--- START ---

Fixpoint parse_value (fuel : nat) (depth : Z) (s : string) : option (json * string) :=
  match fuel with
  | O => None
  | S f =>
      match skip_ws s with
      | EmptyString => None
      | String c s1 =>
          if is_char 123 c then
            if maxNestingDepth <=? depth then None
            else match skip_ws s1 with
                 | String c' t =>
                     if is_char 125 c' then Some (JObj [], t)
                     else '(l, r) ← parse_members f (depth + 1) (String c' t);
                          Some (JObj (obj_of_members l), r)
                 | EmptyString => None
                 end
          else if is_char 91 c then
            if maxNestingDepth <=? depth then None
            else match skip_ws s1 with
                 | String c' t =>
                     if is_char 93 c' then Some (JArr [], t)
                     else '(l, r) ← parse_elems f (depth + 1) (String c' t); Some (JArr l, r)
                 | EmptyString => None
                 end
          else if is_char 34 c then '(x, r) ← parse_str (S (String.length s1)) s1; Some (JStr x, r)
          else if is_char 110 c then expect "null" JNull (String c s1)
          else if is_char 116 c then expect "true" (JBool true) (String c s1)
          else if is_char 102 c then expect "false" (JBool false) (String c s1)
          else '(lit, r) ← scan_number (String c s1); Some (JNum lit, r)
      end
  end
with parse_elems (fuel : nat) (depth : Z) (s : string) : option (list json * string) :=
  match fuel with
  | O => None
  | S f =>
      '(x, r) ← parse_value f depth s;
      match skip_ws r with
      | String c t =>
          if is_char 44 c then '(l, r') ← parse_elems f depth t; Some (x :: l, r')
          else if is_char 93 c then Some ([x], t) else None
      | EmptyString => None
      end
  end
with parse_members (fuel : nat) (depth : Z) (s : string) : option (list (string * json) * string) :=
  match fuel with
  | O => None
  | S f =>
      match skip_ws s with
      | String q s1 =>
          if is_char 34 q then
            '(k, r) ← parse_str (S (String.length s1)) s1;
            match skip_ws r with
            | String c t =>
                if is_char 58 c then
                  '(x, r') ← parse_value f depth t;
                  match skip_ws r' with
                  | String c' t' =>
                      if is_char 44 c' then
                        '(l, r'') ← parse_members f depth t'; Some ((k, x) :: l, r'')
                      else if is_char 125 c' then Some ([(k, x)], t') else None
                  | EmptyString => None
                  end
                else None
            | EmptyString => None
            end
          else None
      | EmptyString => None
      end
  end.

--- END ---

### [AIM OF THE TASK]
Looking at the entries above, state the number of lines that contain "expect" and add nothing more.

### [ANSWER AREA]
3